The Outer Part of the Ear

The parts of the outer ear include the Pinna, the External Auditory Meatus and the Tympanic Membrane

outer ear image with descriptions


The pinna is the visible portion that is generally referred to as “the ear.” Its function is to localize sound sources and direct sound into the ear. The dimensions and folds of the pinna cause certain sound frequencies to be amplified and other frequencies to be weakened.
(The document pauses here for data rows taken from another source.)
(** The binary64 nearest to [m * 10^e], ties to even. *)
Definition of_decimal (neg : bool) (m e : Z) : spec_float :=
  match m with
  | Zpos p =>
      if 0 <=? e
      then SFdiv prec emax (S754_finite neg (p * Z.to_pos (10 ^ e)) 0)
                           (S754_finite false 1 0)
      else SFdiv prec emax (S754_finite neg p 0)
                           (S754_finite false (Z.to_pos (10 ^ (- e))) 0)
  | _ => S754_zero neg
  end.

(** [float(s)]; [None] stands for [ValueError]. *)
Definition float (s : string) : option spec_float :=
  let l := strip is_space (list_ascii_of_string s) in
  if underscores_ok zero l then
    let l := filter (fun c => negb (Ascii.eqb c "_")) l in
    let (neg, body) := parse_sign l in
    let low := map lower body in
    if chars_eqb low (list_ascii_of_string "inf")
       || chars_eqb low (list_ascii_of_string "infinity")
    then Some (S754_infinity neg)
    else if chars_eqb low (list_ascii_of_string "nan") then Some S754_nan
    else
      let (ip, r1) := span is_digit body in
      let (fp, r2) :=
        match r1 with
        | c :: t => if Ascii.eqb c "." then span is_digit t else ([], r1)
        | [] => ([], r1)
        end in
      match (ip ++ fp)%list with
      | [] => None
      | ds =>
          match parse_exponent r2 with
          | Some e =>
              Some (of_decimal neg (digits_val 0 ds) (e - Z.of_nat (List.length fp)))
          | None => None
          end
      end
  else None.

(** [a > b] on floats: false as soon as one side is a NaN. *)
Definition float_gt (a b : spec_float) : bool := SFltb b a.

(** The literals [5.0] and [0.0], and the value of [float('5.0001')]. *)
Definition lit_5_0 : spec_float := Eval vm_compute in of_decimal false 50 (-1).
Definition lit_0_0 : spec_float := Eval vm_compute in of_decimal false 0 (-1).
Definition val_5_0001 : spec_float := Eval vm_compute in of_decimal false 50001 (-4).

(** *** ['{0:.1e}'.format(x)] *)

Fixpoint ndigits10 (fuel : nat) (z : Z) : Z :=
  match fuel with
  | O => 1
  | S f => if z <? 10 then 1 else 1 + ndigits10 f (z / 10)
  end.

Definition digits10 (z : Z) : Z := ndigits10 (Z.to_nat (Z.log2 z) + 1) z.

(** The [x] with [10^x <= num/den < 10^(x+1)], for positive [num], [den]. *)
Definition dec_exponent (num den : Z) : Z :=
  if den <=? num then digits10 (num / den) - 1
  else
    let k := digits10 (den / num) - 1 in
    if num * 10 ^ k =? den then - k else - (k + 1).

(** Nearest integer to [num/den], ties to even. *)
Definition round_half_even (num den : Z) : Z :=
  let q := num / den in
  let r := num mod den in
  match 2 * r ?= den with
  | Lt => q
  | Gt => q + 1
  | Eq => if Z.even q then q else q + 1
  end.

Definition exp_digits (x : Z) : string :=
  let s := str_of_int (Z.abs x) in
  if Z.abs x <? 10 then "0" ++ s else s.

Definition format_1e (x : spec_float) : string :=
  match x with
  | S754_nan => "nan"
  | S754_infinity neg => if neg then "-inf" else "inf"
  | S754_zero neg => (if neg then "-" else "") ++ "0.0e+00"
  | S754_finite neg m e =>
      let num := if 0 <=? e then Zpos m * 2 ^ e else Zpos m in
      let den := if 0 <=? e then 1 else 2 ^ (- e) in
      let x0 := dec_exponent num den in
      let r0 :=
        if 1 <=? x0 then round_half_even num (den * 10 ^ (x0 - 1))
        else round_half_even (num * 10 ^ (1 - x0)) den in
      let (r, x1) := if r0 =? 100 then (10, x0 + 1) else (r0, x0) in
      (if neg then "-" else "")
      ++ String (digit_char (r / 10)) (String "." (String (digit_char (r mod 10))
           ("e" ++ (if x1 <? 0 then "-" else "+") ++ exp_digits x1)))
  end.

End Py.

(** ** The two regular expressions, as recognisers *)

Module Re.
Import Py.

Definition is_sign (c : ascii) : bool := Ascii.eqb c "+" || Ascii.eqb c "-".

Definition drop_sign (l : list ascii) : list ascii :=
  match l with
  | c :: t => if is_sign c then t else l
  | [] => []
  end.

(** [$]: the end of the text, or the position before a final newline. *)
Definition at_end (l : list ascii) : bool :=
  match l with
  | [] => true
  | [c] => Ascii.eqb c "010"
  | _ => false
  end.

(** [re.search(r'^[-+]?[0-9]*\.?[0-9]+([eE]+[-+]?[0-9]+)$', s) is not None] *)
Definition sci_re (s : string) : bool :=
  let l := drop_sign (list_ascii_of_string s) in
  let (ip, r1) := span is_digit l in
  let number :=
    match r1 with
    | c :: t =>
        if Ascii.eqb c "." then
          let (fp, r2) := span is_digit t in
          match fp with [] => None | _ :: _ => Some r2 end
        else match ip with [] => None | _ :: _ => Some r1 end
    | [] => None
    end in
  match number with
  | None => false
  | Some r2 =>
      let (es, r3) := span (fun c => Ascii.eqb (lower c) "e") r2 in
      match es with
      | [] => false
      | _ :: _ =>
          let (ds, r4) := span is_digit (drop_sign r3) in
          match ds with [] => false | _ :: _ => at_end r4 end
      end
  end.

(** Two digits, then one or more lower-case letters, read backwards. *)
Definition digits_letters_rev (r : list ascii) : bool :=
  let (ls, rest) := span is_lower r in
  match ls, rest with
  | _ :: _, d1 :: d2 :: _ => is_digit d1 && is_digit d2
  | _, _ => false
  end.

(** [re.search(r'[0-9]{2}([a-z]+)$', s) is not None] *)
Definition cluster_re (s : string) : bool :=
  let r := rev (list_ascii_of_string s) in
  digits_letters_rev r
  || match r with
     | c :: t => Ascii.eqb c "010" && digits_letters_rev t
     | [] => false
     end.

End Re.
Each individual’s pinna puts a distinctive imprint on the acoustic wave traveling into the auditory canal.

External Auditory Meatus

The ear canal extends from the pinna to the eardrum and is about 26 millimeters (mm) in length and 7 mm in diameter. Size and shape vary among individuals. This is an important factor to consider when fitting hearing protectors. The ear canal protects the eardrum and acts as a resonator, providing about 10 decibels (dB) of gain to the eardrum at around 3,300 Hertz (Hz). The net effect of the head, pinna, and ear canal is that sounds in the 2,000 to 4,000 Hz region are amplified by 10 to 15 dB. Sensitivity to sounds is greatest in this frequency region and noises in this range are the most hazardous to hearing.

Tympanic Membrane

The eardrum separates the outer ear from the middle ear, creating a barrier that protects the middle and inner areas from foreign objects. It is somewhat cone-shaped in appearance, and is about 17.5 mm in diameter. The eardrum vibrates in response to sound pressure waves. The actual distance that the membrane moves is incredibly small (as little as one-billionth of a centimeter).